- **TASK REQUIREMENTS**:
Copies of all lines containing the string "DenseStorage" are needed from the data below.
───── INPUT MATERIAL
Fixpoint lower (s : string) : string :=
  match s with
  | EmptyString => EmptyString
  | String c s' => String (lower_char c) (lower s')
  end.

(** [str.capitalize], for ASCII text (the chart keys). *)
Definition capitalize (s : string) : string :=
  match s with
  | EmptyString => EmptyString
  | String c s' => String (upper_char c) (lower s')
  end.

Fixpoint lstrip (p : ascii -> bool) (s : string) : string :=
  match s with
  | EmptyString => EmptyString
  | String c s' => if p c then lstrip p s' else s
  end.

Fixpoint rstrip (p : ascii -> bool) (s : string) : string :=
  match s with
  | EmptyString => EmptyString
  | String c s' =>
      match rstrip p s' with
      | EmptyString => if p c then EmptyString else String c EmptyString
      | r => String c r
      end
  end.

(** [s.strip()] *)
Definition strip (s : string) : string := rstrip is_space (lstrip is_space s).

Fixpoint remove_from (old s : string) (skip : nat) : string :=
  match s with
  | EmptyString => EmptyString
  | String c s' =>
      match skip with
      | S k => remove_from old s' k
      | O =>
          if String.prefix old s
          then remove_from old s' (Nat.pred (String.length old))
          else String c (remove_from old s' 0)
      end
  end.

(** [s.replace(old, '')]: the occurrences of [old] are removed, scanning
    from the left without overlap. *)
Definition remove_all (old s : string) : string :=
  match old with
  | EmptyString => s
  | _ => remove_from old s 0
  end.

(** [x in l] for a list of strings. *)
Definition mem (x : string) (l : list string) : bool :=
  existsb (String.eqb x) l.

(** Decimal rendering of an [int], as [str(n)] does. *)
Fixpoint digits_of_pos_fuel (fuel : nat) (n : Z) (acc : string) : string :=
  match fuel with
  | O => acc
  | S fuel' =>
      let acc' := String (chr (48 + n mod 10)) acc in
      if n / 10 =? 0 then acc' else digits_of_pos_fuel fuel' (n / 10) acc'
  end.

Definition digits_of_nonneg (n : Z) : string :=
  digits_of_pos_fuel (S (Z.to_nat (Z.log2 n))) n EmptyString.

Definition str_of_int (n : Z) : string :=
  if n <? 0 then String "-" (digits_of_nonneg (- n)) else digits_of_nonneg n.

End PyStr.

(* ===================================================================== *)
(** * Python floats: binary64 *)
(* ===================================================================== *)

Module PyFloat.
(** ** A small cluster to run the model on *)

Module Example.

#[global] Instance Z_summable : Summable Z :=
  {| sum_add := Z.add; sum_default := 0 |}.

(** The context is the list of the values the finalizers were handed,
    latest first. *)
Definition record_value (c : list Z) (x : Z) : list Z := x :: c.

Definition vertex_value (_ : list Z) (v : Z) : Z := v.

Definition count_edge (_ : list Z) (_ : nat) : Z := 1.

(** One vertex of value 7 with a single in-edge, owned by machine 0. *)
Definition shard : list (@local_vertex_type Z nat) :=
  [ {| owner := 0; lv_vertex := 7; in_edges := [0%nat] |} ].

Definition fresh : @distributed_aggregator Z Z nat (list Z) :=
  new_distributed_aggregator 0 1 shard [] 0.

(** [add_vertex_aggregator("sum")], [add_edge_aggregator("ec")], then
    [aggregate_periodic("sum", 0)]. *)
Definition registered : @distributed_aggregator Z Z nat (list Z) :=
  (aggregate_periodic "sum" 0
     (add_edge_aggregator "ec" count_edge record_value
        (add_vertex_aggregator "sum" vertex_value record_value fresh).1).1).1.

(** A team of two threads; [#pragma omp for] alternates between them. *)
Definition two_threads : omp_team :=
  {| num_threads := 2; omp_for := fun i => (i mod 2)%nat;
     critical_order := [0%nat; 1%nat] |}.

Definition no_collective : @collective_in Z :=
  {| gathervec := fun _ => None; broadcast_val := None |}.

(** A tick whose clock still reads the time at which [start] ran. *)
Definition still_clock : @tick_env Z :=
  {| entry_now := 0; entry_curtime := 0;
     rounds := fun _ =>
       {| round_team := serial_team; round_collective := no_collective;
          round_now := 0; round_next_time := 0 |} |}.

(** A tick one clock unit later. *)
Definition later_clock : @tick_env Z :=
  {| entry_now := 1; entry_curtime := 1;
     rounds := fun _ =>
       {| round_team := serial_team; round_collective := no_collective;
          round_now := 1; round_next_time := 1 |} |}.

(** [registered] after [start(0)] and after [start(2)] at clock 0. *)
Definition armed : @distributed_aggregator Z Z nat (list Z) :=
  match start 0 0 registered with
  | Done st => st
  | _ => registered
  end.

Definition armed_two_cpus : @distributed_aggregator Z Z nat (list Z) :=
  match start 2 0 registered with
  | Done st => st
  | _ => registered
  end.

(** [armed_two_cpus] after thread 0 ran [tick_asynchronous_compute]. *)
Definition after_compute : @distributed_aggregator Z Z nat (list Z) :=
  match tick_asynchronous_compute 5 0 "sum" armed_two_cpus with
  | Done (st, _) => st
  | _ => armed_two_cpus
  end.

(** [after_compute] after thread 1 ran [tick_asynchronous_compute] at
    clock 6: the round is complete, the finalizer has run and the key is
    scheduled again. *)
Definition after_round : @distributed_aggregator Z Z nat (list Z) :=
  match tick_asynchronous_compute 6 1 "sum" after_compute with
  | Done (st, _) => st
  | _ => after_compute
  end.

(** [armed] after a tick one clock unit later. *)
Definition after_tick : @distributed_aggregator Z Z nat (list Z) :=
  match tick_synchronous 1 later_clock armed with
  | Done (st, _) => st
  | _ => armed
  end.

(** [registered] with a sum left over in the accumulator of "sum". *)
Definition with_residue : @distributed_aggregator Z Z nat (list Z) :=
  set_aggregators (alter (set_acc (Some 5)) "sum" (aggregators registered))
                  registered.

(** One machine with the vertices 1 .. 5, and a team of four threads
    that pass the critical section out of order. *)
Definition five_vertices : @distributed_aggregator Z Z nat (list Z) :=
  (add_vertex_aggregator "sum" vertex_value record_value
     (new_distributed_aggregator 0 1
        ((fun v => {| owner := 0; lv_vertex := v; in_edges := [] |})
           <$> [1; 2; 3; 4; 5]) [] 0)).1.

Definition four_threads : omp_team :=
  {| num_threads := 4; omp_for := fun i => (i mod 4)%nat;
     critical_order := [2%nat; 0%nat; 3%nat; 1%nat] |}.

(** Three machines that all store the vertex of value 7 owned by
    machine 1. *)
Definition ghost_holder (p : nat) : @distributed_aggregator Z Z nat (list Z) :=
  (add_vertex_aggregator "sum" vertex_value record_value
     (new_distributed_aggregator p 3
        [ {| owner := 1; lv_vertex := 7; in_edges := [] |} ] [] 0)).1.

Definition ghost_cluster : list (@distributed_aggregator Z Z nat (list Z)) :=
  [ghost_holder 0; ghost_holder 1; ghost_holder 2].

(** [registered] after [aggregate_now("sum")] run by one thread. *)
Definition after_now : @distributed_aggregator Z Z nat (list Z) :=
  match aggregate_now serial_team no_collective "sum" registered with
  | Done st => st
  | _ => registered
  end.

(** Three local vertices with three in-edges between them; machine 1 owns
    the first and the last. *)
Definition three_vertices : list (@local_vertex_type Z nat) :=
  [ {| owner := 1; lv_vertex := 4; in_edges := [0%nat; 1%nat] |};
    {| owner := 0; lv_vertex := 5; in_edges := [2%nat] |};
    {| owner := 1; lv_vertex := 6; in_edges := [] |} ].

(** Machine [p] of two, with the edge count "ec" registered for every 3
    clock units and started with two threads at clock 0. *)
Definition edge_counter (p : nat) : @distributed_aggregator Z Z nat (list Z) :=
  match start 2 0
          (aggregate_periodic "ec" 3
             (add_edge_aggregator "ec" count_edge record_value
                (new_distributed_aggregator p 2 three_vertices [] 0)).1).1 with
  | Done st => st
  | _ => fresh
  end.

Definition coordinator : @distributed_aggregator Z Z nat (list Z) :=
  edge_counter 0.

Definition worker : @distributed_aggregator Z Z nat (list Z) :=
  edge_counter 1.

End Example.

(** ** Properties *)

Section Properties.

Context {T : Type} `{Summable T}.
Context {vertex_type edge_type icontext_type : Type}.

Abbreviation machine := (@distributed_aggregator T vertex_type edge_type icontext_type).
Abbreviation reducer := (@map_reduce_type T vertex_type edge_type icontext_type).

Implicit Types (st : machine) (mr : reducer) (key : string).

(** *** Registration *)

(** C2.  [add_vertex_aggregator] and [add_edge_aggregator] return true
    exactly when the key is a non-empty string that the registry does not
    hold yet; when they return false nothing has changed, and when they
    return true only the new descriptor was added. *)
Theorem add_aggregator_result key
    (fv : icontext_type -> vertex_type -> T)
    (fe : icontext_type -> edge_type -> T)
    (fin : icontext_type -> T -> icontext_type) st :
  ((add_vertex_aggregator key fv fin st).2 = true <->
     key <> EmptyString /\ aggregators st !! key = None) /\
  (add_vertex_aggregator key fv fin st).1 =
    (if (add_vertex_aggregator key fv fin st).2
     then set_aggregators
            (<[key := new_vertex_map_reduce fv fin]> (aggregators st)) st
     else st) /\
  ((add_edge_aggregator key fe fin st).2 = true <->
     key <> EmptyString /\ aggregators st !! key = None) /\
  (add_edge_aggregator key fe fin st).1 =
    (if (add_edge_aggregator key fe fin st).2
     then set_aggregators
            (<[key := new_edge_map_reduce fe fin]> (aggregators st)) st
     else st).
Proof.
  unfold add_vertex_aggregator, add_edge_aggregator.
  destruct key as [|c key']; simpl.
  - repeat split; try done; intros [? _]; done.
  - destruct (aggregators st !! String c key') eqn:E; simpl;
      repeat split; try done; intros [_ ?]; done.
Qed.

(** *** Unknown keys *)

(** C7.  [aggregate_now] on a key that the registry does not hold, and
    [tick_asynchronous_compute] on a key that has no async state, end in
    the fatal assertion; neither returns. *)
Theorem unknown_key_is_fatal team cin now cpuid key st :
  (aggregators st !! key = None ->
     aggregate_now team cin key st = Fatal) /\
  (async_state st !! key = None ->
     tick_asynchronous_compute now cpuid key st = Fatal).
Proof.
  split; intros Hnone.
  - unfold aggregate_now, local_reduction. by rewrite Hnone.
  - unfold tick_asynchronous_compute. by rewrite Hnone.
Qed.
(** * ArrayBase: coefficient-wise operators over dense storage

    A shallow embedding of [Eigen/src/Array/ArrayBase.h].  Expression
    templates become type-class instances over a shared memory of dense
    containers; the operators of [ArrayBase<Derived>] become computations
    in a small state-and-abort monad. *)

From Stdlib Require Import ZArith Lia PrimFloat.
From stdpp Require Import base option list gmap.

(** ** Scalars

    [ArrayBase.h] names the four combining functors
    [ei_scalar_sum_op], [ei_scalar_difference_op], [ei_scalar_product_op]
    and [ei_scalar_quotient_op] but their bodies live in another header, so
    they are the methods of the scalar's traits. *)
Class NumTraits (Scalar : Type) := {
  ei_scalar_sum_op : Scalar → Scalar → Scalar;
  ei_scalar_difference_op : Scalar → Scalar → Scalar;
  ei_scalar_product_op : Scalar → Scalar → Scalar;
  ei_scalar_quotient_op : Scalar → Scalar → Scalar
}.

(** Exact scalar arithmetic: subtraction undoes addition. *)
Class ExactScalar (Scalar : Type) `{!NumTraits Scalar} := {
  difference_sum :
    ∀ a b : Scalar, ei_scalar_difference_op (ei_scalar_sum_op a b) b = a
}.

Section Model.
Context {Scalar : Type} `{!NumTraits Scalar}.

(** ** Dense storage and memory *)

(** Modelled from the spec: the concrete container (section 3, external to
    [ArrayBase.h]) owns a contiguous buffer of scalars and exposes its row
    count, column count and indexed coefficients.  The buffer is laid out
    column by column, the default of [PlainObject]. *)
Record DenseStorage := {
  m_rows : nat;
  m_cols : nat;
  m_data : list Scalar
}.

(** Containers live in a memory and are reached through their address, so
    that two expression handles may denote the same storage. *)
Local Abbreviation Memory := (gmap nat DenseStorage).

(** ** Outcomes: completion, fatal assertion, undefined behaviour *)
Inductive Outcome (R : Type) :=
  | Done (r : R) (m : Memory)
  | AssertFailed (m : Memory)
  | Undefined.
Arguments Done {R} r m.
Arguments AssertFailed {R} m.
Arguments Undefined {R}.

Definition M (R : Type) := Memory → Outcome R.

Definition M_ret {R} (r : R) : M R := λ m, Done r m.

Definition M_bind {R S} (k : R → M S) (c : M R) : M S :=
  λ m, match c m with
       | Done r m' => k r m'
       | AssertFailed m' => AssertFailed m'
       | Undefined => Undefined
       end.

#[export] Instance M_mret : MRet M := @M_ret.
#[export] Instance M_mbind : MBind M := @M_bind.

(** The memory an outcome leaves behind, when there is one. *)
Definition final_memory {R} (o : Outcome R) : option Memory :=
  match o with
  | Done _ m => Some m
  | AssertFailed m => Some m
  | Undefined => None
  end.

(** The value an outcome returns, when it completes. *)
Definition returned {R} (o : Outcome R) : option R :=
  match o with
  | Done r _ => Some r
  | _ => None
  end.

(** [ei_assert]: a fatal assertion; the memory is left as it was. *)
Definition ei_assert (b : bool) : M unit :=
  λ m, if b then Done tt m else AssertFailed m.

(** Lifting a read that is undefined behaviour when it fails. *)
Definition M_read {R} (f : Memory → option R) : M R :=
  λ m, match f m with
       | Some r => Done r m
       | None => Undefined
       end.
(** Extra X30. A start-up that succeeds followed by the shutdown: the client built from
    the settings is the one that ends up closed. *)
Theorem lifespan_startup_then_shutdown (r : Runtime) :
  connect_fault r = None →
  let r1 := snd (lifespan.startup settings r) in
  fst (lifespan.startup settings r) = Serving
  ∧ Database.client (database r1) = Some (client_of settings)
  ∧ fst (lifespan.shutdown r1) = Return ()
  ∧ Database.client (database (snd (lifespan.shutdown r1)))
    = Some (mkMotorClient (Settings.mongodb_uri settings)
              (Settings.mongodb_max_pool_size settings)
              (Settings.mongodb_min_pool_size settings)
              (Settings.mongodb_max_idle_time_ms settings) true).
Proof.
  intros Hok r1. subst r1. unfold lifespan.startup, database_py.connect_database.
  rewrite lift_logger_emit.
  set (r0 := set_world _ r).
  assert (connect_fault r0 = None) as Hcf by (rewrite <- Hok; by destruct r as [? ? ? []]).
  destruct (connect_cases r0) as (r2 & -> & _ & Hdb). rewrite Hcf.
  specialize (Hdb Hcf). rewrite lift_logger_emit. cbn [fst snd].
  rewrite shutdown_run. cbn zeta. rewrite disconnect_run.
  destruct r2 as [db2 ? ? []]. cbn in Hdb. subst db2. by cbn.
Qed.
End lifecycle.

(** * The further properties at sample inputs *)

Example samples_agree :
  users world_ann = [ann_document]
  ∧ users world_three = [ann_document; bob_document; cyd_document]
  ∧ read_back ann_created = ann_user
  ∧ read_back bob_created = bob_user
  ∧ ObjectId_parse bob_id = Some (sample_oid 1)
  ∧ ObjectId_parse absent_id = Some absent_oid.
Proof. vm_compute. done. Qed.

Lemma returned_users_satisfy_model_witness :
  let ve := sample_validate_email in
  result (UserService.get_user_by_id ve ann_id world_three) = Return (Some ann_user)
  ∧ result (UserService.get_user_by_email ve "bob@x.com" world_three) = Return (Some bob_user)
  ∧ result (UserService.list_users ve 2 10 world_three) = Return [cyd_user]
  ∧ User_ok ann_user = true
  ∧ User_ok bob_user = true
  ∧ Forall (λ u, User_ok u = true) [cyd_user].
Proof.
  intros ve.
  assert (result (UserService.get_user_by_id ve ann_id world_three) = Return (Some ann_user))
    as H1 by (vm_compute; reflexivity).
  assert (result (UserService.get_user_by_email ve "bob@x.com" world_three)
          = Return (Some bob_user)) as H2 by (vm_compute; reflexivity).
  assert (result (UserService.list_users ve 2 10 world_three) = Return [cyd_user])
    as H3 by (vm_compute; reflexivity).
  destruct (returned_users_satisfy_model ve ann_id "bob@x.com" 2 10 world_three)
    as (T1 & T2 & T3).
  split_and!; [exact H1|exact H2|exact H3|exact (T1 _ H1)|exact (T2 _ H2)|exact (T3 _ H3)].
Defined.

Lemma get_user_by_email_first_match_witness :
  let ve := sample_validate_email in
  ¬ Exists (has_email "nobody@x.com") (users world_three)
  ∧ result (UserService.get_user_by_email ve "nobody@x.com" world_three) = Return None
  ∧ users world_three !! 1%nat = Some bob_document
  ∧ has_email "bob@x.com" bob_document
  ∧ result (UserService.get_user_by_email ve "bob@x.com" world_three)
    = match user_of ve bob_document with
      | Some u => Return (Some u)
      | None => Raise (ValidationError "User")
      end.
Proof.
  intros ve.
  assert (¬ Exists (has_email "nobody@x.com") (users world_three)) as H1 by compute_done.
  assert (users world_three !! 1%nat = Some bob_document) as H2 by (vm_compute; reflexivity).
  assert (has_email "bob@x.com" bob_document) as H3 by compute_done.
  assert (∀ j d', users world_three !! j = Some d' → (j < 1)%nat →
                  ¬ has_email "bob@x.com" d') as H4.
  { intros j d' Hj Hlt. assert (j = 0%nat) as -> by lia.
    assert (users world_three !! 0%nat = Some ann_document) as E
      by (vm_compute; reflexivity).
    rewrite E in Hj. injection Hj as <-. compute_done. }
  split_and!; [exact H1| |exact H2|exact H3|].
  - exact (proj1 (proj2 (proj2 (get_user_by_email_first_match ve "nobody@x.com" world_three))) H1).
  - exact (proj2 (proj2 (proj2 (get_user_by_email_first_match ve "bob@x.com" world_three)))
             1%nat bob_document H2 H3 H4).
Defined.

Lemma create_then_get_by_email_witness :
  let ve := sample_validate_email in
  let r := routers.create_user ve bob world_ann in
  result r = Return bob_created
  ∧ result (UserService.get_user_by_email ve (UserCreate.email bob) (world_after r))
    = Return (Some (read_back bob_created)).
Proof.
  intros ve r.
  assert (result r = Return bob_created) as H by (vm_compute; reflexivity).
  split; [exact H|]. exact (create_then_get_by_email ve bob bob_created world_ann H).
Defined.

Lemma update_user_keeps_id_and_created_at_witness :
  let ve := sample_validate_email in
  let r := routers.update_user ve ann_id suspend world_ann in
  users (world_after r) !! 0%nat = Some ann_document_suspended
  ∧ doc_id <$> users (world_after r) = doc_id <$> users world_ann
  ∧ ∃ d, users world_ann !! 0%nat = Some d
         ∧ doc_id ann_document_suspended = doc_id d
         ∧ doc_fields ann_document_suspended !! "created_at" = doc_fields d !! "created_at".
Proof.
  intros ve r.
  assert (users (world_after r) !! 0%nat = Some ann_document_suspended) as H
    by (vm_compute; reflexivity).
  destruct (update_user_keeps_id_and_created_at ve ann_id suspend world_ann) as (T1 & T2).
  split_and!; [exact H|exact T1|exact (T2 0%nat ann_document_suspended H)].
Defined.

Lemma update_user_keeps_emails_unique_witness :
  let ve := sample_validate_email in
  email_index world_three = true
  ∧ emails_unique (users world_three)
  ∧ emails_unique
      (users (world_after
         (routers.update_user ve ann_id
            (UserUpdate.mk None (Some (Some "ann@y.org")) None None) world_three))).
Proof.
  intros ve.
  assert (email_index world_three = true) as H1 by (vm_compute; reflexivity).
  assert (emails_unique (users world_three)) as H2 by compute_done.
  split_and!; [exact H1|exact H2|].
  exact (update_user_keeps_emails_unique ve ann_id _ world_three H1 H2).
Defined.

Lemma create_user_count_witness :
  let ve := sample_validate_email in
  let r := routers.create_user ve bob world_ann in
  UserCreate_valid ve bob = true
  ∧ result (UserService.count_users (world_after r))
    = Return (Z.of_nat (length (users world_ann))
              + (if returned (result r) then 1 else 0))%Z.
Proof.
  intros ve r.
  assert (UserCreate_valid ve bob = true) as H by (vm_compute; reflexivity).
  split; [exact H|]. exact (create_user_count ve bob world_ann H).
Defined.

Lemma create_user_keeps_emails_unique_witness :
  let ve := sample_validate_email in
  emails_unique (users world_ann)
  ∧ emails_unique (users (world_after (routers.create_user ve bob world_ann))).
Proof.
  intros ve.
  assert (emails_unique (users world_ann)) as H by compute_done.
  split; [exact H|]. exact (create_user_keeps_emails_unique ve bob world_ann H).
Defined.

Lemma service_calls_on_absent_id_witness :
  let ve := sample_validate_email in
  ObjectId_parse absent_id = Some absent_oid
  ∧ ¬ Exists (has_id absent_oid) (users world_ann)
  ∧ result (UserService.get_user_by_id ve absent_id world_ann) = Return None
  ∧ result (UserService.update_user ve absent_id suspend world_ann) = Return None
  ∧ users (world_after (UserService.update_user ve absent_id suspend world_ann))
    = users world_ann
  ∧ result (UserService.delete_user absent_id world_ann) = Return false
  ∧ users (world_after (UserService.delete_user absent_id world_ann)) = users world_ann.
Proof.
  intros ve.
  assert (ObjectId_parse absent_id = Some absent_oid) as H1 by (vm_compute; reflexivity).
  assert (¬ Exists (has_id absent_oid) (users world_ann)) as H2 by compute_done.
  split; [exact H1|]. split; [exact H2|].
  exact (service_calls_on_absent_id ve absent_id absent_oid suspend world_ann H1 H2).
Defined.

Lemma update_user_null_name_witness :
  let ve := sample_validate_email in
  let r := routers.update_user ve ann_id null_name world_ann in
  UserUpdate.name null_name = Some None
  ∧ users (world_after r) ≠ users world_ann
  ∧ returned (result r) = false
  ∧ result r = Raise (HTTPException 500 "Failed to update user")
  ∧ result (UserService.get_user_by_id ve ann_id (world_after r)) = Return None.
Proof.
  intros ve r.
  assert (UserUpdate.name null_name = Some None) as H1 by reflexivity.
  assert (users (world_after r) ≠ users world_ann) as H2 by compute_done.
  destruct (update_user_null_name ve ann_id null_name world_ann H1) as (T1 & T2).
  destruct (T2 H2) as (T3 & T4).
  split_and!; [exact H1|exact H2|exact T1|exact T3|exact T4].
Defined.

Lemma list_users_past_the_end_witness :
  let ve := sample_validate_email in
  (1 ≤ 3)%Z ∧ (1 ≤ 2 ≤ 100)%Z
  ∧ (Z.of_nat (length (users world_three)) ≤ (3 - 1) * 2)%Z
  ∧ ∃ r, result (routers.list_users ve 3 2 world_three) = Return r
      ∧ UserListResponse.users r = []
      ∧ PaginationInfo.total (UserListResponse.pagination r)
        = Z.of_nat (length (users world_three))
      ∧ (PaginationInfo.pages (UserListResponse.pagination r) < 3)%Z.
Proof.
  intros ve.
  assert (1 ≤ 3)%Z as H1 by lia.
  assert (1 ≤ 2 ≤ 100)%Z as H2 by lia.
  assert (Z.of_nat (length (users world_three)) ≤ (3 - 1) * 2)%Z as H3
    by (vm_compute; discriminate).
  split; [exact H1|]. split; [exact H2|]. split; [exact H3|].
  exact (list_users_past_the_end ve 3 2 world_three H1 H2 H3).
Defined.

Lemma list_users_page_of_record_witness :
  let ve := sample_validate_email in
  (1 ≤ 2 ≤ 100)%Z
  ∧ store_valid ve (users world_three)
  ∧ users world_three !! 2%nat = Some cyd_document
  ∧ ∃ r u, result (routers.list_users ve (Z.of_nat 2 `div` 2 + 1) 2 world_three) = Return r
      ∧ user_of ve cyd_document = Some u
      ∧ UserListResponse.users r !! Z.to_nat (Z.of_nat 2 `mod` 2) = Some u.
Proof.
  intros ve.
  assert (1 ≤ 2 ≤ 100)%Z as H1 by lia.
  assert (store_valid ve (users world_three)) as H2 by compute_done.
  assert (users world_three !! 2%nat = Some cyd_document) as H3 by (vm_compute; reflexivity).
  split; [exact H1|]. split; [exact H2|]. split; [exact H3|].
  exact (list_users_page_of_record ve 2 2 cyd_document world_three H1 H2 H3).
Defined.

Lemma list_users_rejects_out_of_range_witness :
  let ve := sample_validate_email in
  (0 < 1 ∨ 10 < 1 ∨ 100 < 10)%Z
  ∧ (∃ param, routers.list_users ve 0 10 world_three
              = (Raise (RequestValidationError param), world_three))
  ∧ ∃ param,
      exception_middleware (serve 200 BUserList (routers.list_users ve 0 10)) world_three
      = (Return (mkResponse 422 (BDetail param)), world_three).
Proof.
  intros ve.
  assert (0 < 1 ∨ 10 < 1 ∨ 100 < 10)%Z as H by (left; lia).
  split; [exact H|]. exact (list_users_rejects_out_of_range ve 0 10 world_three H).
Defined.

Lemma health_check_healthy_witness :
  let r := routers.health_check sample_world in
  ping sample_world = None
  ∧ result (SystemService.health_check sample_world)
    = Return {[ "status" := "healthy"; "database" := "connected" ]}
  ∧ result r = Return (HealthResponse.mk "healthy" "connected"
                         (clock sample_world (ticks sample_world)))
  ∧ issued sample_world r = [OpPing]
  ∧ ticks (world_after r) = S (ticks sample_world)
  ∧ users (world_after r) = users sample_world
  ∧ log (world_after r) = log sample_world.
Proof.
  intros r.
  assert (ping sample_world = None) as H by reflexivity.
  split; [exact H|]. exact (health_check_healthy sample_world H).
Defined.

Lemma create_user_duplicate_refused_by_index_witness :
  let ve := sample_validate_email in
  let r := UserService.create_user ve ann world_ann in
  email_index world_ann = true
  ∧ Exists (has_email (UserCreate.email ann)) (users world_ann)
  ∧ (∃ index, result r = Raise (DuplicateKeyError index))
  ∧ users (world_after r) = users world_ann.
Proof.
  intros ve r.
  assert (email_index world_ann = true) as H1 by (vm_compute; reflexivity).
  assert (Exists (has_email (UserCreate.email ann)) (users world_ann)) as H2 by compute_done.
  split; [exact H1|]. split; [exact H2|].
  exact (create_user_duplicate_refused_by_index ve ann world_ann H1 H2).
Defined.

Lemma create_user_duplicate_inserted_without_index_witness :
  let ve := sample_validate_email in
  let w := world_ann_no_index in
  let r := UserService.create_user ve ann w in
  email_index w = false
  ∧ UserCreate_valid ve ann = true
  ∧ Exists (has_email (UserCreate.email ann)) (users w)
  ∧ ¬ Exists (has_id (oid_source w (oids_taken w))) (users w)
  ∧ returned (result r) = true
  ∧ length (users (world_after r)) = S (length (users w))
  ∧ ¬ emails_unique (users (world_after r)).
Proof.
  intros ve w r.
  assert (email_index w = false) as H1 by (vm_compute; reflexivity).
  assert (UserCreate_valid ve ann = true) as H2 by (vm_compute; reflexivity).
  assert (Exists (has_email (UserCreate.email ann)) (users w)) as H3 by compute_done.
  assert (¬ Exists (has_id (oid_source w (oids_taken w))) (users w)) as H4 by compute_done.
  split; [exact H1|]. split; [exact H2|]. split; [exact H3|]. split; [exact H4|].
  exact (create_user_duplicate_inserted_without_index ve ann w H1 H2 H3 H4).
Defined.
──────────
- **COMPLETED TASK**:
Record DenseStorage := {
Local Abbreviation Memory := (gmap nat DenseStorage).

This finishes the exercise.